Source material START

(** The units of a code point. *)
Definition units_of (c : Z) : list Z :=
  if c <? 0x10000 then [c] else [0xD800 + (c - 0x10000) / 1024; 0xDC00 + (c - 0x10000) mod 1024].

Abbreviation utf16 us := (Forall (fun u => 0 <= u < 2 ^ 16) us).

(** The code point shown for [c]. *)
Definition shown (c : Z) : Z := if surrogate c then REPLACEMENT_CHARACTER else c.

Definition surrogates (cs : list Z) : Z := zlen (List.filter surrogate cs).

Lemma is_high_range u : is_high u = true <-> 0xD800 <= u <= 0xDBFF.
Proof. unfold is_high. lia. Qed.

Lemma is_low_range u : is_low u = true <-> 0xDC00 <= u <= 0xDFFF.
Proof. unfold is_low. lia. Qed.

Lemma pair_code_point_eq u v : pair_code_point u v = 0x10000 + (u - 0xD800) * 1024 + (v - 0xDC00).
Proof. unfold pair_code_point. rewrite Z.shiftl_mul_pow2 by lia. done. Qed.

Lemma pair_range u v : is_high u = true -> is_low v = true -> 0x10000 <= pair_code_point u v < 0x110000.
Proof. rewrite is_high_range, is_low_range, pair_code_point_eq. lia. Qed.

Lemma pair_not_surrogate u v : is_high u = true -> is_low v = true -> surrogate (pair_code_point u v) = false.
Proof. intros Hu Hv. pose proof (pair_range u v Hu Hv). unfold surrogate. lia. Qed.

Lemma pair_scalar u v : is_high u = true -> is_low v = true -> is_scalar (pair_code_point u v) = true.
Proof. intros Hu Hv. pose proof (pair_range u v Hu Hv). apply is_scalar_intro. lia. Qed.

Lemma utf16_units_utf16 bs : byte_list bs -> utf16 (utf16_units bs).
Proof.
  intros H. remember (length bs) as n eqn:E. assert (Hn : (length bs <= n)%nat) by lia. clear E. revert bs H Hn.
  induction n as [|n IH]; intros [|x [|y bs]] H Hn; cbn in *; try constructor; try lia;
    apply Forall_cons in H as [Hx H]; apply Forall_cons in H as [Hy H]; [lia |].
  apply IH; [done | lia].
Qed.

Lemma length_utf16_units bs : length (utf16_units bs) = (length bs / 2)%nat.
Proof.
  remember (length bs) as n eqn:E. revert bs E. induction n as [n IH] using lt_wf_ind. intros [|x [|y bs]] ->; [done..|].
  cbn [utf16_units length]. rewrite (IH (length bs)) by (cbn; lia || done).
  replace (S (S (length bs))) with (length bs + 1 * 2)%nat by lia. rewrite Nat.div_add by lia. lia.
Qed.

(** Induction on the loops of the decoders: two units at a pair, one elsewhere. *)
Lemma units_ind (P : list Z -> list Z -> Prop) :
  P [] [] ->
  (forall u v us cs, is_high u = true -> is_low v = true -> P us cs -> P (u :: v :: us) (pair_code_point u v :: cs)) ->
  (forall u us cs, (forall v us', us = v :: us' -> is_high u && is_low v = false) -> P us cs -> P (u :: us) (u :: cs)) ->
  forall us, P us (code_points_of us).
Proof.
  intros H0 H2 H1 us. remember (length us) as n eqn:E. assert (Hn : (length us <= n)%nat) by lia. clear E. revert us Hn.
  induction n as [|n IH]; intros us Hn; destruct us as [|u us]; [done | cbn in Hn; lia | done |].
  cbn [length] in Hn. destruct us as [|v us]; [apply (H1 u [] []); [congruence | done] |].
  change (code_points_of (u :: v :: us)) with
    (if is_high u && is_low v then pair_code_point u v :: code_points_of us else u :: code_points_of (v :: us)).
  destruct (is_high u && is_low v) eqn:Ep.
  - apply andb_true_iff in Ep as [Hu Hv]. apply H2; [done | done |]. apply IH. cbn [length] in Hn. lia.
  - apply H1; [| apply IH; lia]. by intros v' us' [= <- <-].
Qed.

Lemma code_points_of_range us : utf16 us -> code_points (code_points_of us).
Proof.
  apply (units_ind (fun us cs => utf16 us -> code_points cs)); [constructor | |].
  - intros u v us' cs Hu Hv IH [_ [_ H]%Forall_cons]%Forall_cons. constructor; [| by apply IH].
    pose proof (pair_range u v Hu Hv). lia.
  - intros u us' cs _ IH [Hu H]%Forall_cons. constructor; [lia | by apply IH].
Qed.

(** Joining pairs loses nothing. *)
Lemma units_of_code_points us : utf16 us -> concat (map units_of (code_points_of us)) = us.
Proof.
  apply (units_ind (fun us cs => utf16 us -> concat (map units_of cs) = us)); [done | |].
  - intros u v us' cs Hu Hv IH [_ [_ H]%Forall_cons]%Forall_cons. cbn [map concat]. rewrite IH by done.
    unfold units_of. pose proof (pair_range u v Hu Hv). test_false (pair_code_point u v <? 65536). cbn [app].
    rewrite pair_code_point_eq. apply is_high_range in Hu. apply is_low_range in Hv. f_equal; [digits | f_equal; digits].
  - intros u us' cs _ IH [Hu H]%Forall_cons. cbn [map concat]. rewrite IH by done. unfold units_of.
    by test_true (u <? 65536).
Qed.

Lemma code_points_of_inj us vs : utf16 us -> utf16 vs -> code_points_of us = code_points_of vs -> us = vs.
Proof. intros Hu Hv E. rewrite <- (units_of_code_points us Hu), E. by apply units_of_code_points. Qed.

(** * The encoder *)

Lemma wtf8_cont_eq x : 0 <= x -> wtf8_cont x = 0x80 + x mod 64.
Proof.
  intros Hx. unfold wtf8_cont. change 0x3F with (2 ^ 6 - 1). rewrite land_ones_mod by lia. change (2 ^ 6) with 64. rewrite Z.lor_comm.
  change (Z.lor (x mod 64) 128) with (Z.lor (x mod 64) (Z.shiftl 1 7)). pose proof (Z.mod_pos_bound x 64 ltac:(lia)).
  rewrite lor_shiftl_add by (change (2 ^ 7) with 128; lia). change (2 ^ 7) with 128. rewrite u8_small by lia. lia.
Qed.

Lemma wtf8_lead_eq b k x :
  0 <= x -> 0 < k <= 7 -> 0 <= x < 2 ^ k -> 0 <= b -> wtf8_lead (Z.shiftl b k) x (2 ^ k - 1) = b * 2 ^ k + x.
Proof.
  intros Hx Hk Hr Hb. unfold wtf8_lead. rewrite (land_ones_mod x k) by lia. rewrite Z.mod_small by done.
  assert (2 ^ k <= 2 ^ 7) by (apply Z.pow_le_mono_r; lia).
  rewrite u8_small by lia. rewrite Z.lor_comm, lor_shiftl_add by lia. lia.
Qed.

Lemma push_wtf8_eq cp out : 0 <= cp < 0x110000 -> push_wtf8 cp out = out ++ utf8_encode cp.
Proof.
  intros Hc. unfold push_wtf8, utf8_encode.
  destruct (Z.leb_spec cp 127); [test_true (cp <? 128); by rewrite u8_small by lia |]. test_false (cp <? 128).
  change 0xC0 with (Z.shiftl 6 5). change 0x1F with (2 ^ 5 - 1). change 0xE0 with (Z.shiftl 14 4). change 0x0F with (2 ^ 4 - 1).
  change 0xF0 with (Z.shiftl 30 3). change 0x07 with (2 ^ 3 - 1). rewrite !Z.shiftr_div_pow2 by lia.
  destruct (Z.leb_spec cp 2047); [test_true (cp <? 2048) | test_false (cp <? 2048); destruct (Z.leb_spec cp 65535);
    [test_true (cp <? 65536) | test_false (cp <? 65536)]];
    rewrite !wtf8_cont_eq by digits; rewrite wtf8_lead_eq by digits; reflexivity.
Qed.

(** The loops read whole units. *)
Lemma wtf8_loop_units bs out : byte_list bs -> wtf8_loop bs out = out ++ utf8_string (code_points_of (utf16_units bs)).
Proof.
  intros Hb. remember (length bs) as n eqn:E. revert bs out Hb E.
  induction n as [n IH] using lt_wf_ind. intros [|x [|y bs]] out Hb ->; [by rewrite app_nil_r..|].
  cbn [wtf8_loop utf16_units].
  pose proof (utf16_units_utf16 _ Hb) as Hu. cbn [utf16_units] in Hu.
  apply Forall_cons in Hb as [Hx Hb]. apply Forall_cons in Hb as [Hy Hb]. set (code := from_le_bytes [x; y]) in *.
  apply Forall_cons in Hu as [Hc Hu].
  assert (Hone : (forall v us', utf16_units bs = v :: us' -> is_high code && is_low v = false) ->
                 wtf8_loop bs (push_wtf8 code out) = out ++ utf8_string (code_points_of (code :: utf16_units bs))).
  { intros Hn. rewrite (IH (length bs)) by (cbn; done || lia). rewrite push_wtf8_eq by lia.
    cbn [code_points_of]. destruct (utf16_units bs) as [|v us]; [by rewrite <- app_assoc |].
    rewrite (Hn v us eq_refl), utf8_string_cons, <- app_assoc. done. }
  destruct (is_high code) eqn:Eh; [| apply Hone; done].
  destruct bs as [|x2 [|y2 bs2]]; [by apply Hone.. |].
  cbn [utf16_units] in *. set (low := from_le_bytes [x2; y2]) in *.
  destruct (is_low low) eqn:El; [| apply Hone; by intros v us' [= <- <-]].
  apply Forall_cons in Hb as [_ Hb]. apply Forall_cons in Hb as [_ Hb].
  rewrite (IH (length bs2)) by (cbn; done || lia). cbn [code_points_of]. rewrite Eh, El. cbn [andb].
  rewrite push_wtf8_eq by (pose proof (pair_range _ _ Eh El); lia). by rewrite utf8_string_cons, <- app_assoc.
Qed.

Lemma saturating_step a b : 0 <= a -> 0 <= b -> saturating_add_u32 (saturating_add_u32 a 1) b = saturating_add_u32 a (1 + b).
Proof. unfold saturating_add_u32, U32_MAX. lia. Qed.

Lemma surrogates_cons c cs : surrogates (c :: cs) = (if surrogate c then 1 else 0) + surrogates cs.
Proof. unfold surrogates. cbn [List.filter]. destruct (surrogate c); [apply zlen_cons | done]. Qed.

Lemma surrogates_nonneg cs : 0 <= surrogates cs.
Proof. apply zlen_nonneg. Qed.

Lemma surrogate_high_low u : surrogate u = is_high u || is_low u.
Proof. unfold surrogate, is_high, is_low. lia. Qed.

Lemma shown_cons c cs : utf8_string (map shown (c :: cs)) = utf8_encode (shown c) ++ utf8_string (map shown cs).
Proof. by rewrite <- utf8_string_cons. Qed.

Lemma decode_loop_units bs out r :
  byte_list bs -> 0 <= r ->
  decode_loop bs out r =
    (out ++ utf8_string (map shown (code_points_of (utf16_units bs))),
     if surrogates (code_points_of (utf16_units bs)) =? 0 then r
     else saturating_add_u32 r (surrogates (code_points_of (utf16_units bs)))).
Proof.
  intros Hb. remember (length bs) as n eqn:E. revert bs out r Hb E.
  induction n as [n IH] using lt_wf_ind. intros [|x [|y bs]] out r Hb -> Hr; [by rewrite app_nil_r..|].
  cbn [decode_loop utf16_units].
  pose proof (utf16_units_utf16 _ Hb) as Hu. cbn [utf16_units] in Hu.
  apply Forall_cons in Hb as [Hx Hb]. apply Forall_cons in Hb as [Hy Hb]. set (code := from_le_bytes [x; y]) in *.
  apply Forall_cons in Hu as [Hc Hu].
  assert (Hs : forall us, (forall v us', us = v :: us' -> is_high code && is_low v = false) ->
               code_points_of (code :: us) = code :: code_points_of us).
  { intros [|v us] Hn; [done |]. cbn [code_points_of]. by rewrite (Hn v us eq_refl). }
  assert (Hone : (forall v us', utf16_units bs = v :: us' -> is_high code && is_low v = false) -> surrogate code = true ->
    decode_loop bs (out ++ utf8_encode REPLACEMENT_CHARACTER) (saturating_add_u32 r 1) =
    (out ++ utf8_string (map shown (code_points_of (code :: utf16_units bs))),
     if surrogates (code_points_of (code :: utf16_units bs)) =? 0 then r
     else saturating_add_u32 r (surrogates (code_points_of (code :: utf16_units bs))))).
  { intros Hn Es. rewrite (IH (length bs)) by (cbn; done || lia || (unfold saturating_add_u32, U32_MAX; lia)).
    rewrite Hs by done. rewrite surrogates_cons, shown_cons, Es. unfold shown at 2. rewrite Es, <- app_assoc. f_equal.
    pose proof (surrogates_nonneg (code_points_of (utf16_units bs))).
    test_false (1 + surrogates (code_points_of (utf16_units bs)) =? 0).
    rewrite <- saturating_step by lia. destruct (Z.eqb_spec (surrogates (code_points_of (utf16_units bs))) 0) as [-> |]; [|done].
    unfold saturating_add_u32, U32_MAX. lia. }
  destruct (is_high code) eqn:Eh.
  - assert (Es : surrogate code = true) by (rewrite surrogate_high_low, Eh; done).
    destruct bs as [|x2 [|y2 bs2]]; [by apply Hone.. |].
    cbn [utf16_units] in *. set (low := from_le_bytes [x2; y2]) in *.
    destruct (is_low low) eqn:El; [| apply Hone; [by intros v us' [= <- <-] | done]].
    apply Forall_cons in Hb as [_ Hb]. apply Forall_cons in Hb as [_ Hb].
    unfold push_pair. rewrite pair_scalar by done. rewrite (IH (length bs2)) by (cbn; done || lia).
    cbn [code_points_of]. rewrite Eh, El. cbn [andb]. rewrite surrogates_cons, shown_cons.
    unfold shown at 2. by rewrite pair_not_surrogate, Z.add_0_l, <- app_assoc by done.
  - destruct (is_low code) eqn:El.
    + apply Hone; [done |]. by rewrite surrogate_high_low, El, orb_true_r.
    + assert (Es : surrogate code = false) by (by rewrite surrogate_high_low, Eh, El).
      rewrite scalar_surrogate, Es by lia. cbn [negb]. rewrite (IH (length bs)) by (cbn; done || lia).
      rewrite Hs by done. rewrite surrogates_cons, shown_cons, Es, Z.add_0_l. unfold shown at 2. by rewrite Es, <- app_assoc.
Qed.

Source material END

▶ [Prompt]: The word "filter" occurs on some lines of the data. Give the number of those lines only.

▶ [Task solution]: 2